Which lines of the records below contain the string "Arbitrary"? Report each of them.

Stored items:
···
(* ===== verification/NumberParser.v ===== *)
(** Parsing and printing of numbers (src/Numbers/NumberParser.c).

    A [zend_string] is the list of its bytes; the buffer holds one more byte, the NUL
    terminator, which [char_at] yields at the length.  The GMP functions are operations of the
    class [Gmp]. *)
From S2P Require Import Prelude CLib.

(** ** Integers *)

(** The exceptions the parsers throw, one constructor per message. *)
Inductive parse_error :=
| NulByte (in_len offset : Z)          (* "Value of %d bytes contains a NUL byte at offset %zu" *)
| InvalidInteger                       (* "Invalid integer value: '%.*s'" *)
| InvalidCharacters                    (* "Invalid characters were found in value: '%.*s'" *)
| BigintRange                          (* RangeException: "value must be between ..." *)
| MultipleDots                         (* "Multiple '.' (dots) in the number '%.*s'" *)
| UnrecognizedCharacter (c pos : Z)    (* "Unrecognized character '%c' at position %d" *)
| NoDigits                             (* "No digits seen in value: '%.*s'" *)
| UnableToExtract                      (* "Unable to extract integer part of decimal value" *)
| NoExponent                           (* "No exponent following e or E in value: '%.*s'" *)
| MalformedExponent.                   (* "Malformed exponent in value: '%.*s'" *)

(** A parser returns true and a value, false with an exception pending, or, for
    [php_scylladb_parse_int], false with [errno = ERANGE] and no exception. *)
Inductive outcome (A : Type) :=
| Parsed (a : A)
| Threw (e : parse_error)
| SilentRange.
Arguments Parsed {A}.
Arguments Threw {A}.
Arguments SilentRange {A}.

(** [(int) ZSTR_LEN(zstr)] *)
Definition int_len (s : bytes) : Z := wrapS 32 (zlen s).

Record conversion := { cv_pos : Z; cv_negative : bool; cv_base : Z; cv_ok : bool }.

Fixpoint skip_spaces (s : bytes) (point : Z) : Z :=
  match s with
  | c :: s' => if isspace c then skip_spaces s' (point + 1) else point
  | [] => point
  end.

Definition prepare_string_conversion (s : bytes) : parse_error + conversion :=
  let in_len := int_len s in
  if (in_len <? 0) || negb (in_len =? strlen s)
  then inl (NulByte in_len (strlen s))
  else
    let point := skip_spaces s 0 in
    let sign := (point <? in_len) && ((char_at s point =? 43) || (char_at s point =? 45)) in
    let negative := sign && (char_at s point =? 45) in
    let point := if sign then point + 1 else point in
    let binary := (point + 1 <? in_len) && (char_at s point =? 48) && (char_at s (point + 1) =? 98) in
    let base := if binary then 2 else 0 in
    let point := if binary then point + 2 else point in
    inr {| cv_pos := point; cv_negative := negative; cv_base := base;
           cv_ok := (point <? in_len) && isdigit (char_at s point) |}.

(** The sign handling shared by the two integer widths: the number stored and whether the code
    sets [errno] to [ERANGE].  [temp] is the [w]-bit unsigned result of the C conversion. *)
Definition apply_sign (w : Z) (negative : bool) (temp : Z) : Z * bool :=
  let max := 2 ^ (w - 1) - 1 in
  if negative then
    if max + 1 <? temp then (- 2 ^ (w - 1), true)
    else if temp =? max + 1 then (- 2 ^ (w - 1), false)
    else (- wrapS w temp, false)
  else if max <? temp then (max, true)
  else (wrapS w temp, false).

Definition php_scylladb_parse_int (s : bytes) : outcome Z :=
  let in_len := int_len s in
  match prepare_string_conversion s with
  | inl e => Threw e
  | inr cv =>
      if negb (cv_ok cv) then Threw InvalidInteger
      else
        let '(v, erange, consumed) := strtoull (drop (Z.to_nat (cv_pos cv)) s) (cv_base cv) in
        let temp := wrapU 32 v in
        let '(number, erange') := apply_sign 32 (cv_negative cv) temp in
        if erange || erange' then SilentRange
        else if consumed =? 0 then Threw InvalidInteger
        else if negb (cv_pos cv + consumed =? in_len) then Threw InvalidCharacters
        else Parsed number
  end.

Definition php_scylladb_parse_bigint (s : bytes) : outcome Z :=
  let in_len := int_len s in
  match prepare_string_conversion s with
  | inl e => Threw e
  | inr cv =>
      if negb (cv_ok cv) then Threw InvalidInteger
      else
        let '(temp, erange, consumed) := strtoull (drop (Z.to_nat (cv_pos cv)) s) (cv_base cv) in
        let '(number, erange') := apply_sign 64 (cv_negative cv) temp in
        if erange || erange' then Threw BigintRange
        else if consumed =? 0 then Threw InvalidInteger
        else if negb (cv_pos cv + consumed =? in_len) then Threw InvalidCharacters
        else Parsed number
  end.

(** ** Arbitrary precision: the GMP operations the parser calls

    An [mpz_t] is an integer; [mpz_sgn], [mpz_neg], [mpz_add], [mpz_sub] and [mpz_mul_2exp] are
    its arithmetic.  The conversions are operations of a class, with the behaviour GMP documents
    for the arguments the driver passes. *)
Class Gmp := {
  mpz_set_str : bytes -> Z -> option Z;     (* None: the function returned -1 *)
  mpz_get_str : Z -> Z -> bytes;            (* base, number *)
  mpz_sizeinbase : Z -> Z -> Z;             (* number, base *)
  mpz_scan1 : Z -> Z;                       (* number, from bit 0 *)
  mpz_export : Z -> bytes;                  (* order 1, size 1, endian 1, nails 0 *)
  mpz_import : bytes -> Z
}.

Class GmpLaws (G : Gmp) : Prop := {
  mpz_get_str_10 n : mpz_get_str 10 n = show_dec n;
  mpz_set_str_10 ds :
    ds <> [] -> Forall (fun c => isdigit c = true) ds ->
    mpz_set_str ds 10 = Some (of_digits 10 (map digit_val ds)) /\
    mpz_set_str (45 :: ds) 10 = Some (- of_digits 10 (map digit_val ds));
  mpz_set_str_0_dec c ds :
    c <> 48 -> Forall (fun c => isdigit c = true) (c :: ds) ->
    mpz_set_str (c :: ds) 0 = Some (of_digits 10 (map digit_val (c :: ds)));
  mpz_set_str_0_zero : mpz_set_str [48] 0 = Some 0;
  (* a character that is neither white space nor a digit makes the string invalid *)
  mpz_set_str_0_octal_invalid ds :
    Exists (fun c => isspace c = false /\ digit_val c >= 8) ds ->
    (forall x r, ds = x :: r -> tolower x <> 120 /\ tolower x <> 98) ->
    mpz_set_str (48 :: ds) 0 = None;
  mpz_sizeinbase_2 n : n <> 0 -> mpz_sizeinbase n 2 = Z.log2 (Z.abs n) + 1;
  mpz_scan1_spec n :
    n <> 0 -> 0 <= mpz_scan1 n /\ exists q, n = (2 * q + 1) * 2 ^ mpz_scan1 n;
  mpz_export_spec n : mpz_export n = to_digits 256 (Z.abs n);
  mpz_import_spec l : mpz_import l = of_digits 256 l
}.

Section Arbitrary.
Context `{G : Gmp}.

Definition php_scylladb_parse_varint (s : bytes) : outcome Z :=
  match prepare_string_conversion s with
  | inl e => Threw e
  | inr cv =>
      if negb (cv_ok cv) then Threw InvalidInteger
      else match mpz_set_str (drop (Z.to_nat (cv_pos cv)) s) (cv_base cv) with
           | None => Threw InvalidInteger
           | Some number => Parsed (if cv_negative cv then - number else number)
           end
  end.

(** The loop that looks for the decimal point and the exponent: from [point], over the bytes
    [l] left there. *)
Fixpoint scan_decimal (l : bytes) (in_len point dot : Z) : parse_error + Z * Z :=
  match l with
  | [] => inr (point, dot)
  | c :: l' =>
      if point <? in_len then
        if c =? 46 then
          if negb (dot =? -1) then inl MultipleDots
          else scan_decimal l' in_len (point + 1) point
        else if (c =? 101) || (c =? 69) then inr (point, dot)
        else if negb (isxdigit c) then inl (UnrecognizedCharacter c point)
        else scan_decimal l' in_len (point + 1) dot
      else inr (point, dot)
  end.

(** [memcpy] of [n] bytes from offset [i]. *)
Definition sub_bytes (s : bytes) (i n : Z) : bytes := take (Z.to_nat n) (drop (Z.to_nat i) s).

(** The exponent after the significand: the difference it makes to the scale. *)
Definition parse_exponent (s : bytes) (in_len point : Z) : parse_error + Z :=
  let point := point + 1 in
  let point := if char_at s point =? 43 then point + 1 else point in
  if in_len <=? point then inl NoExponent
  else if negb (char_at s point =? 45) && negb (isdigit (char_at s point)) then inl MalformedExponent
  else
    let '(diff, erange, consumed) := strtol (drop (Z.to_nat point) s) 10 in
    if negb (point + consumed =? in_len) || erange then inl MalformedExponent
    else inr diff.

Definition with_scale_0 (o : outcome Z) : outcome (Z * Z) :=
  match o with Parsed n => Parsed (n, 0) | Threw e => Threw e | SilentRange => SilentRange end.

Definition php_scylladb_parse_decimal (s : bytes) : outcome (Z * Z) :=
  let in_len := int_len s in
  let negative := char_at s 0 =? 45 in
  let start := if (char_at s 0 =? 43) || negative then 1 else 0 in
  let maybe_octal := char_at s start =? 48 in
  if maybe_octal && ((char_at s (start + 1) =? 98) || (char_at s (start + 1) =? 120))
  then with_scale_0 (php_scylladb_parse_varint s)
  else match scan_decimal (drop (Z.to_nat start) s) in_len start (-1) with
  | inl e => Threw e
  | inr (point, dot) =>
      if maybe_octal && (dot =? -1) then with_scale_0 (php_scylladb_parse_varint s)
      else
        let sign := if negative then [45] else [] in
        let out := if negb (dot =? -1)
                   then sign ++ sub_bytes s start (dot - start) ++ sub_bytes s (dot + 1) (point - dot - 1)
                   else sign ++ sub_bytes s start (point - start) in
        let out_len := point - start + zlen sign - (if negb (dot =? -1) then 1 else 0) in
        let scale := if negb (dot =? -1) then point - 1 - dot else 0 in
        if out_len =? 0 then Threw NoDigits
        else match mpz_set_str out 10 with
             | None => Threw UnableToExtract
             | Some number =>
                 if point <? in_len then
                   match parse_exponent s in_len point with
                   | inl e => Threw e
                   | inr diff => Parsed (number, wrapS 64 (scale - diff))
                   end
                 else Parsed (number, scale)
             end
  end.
···
### ANSWER SECTION
(** ** Arbitrary precision: the GMP operations the parser calls
Section Arbitrary.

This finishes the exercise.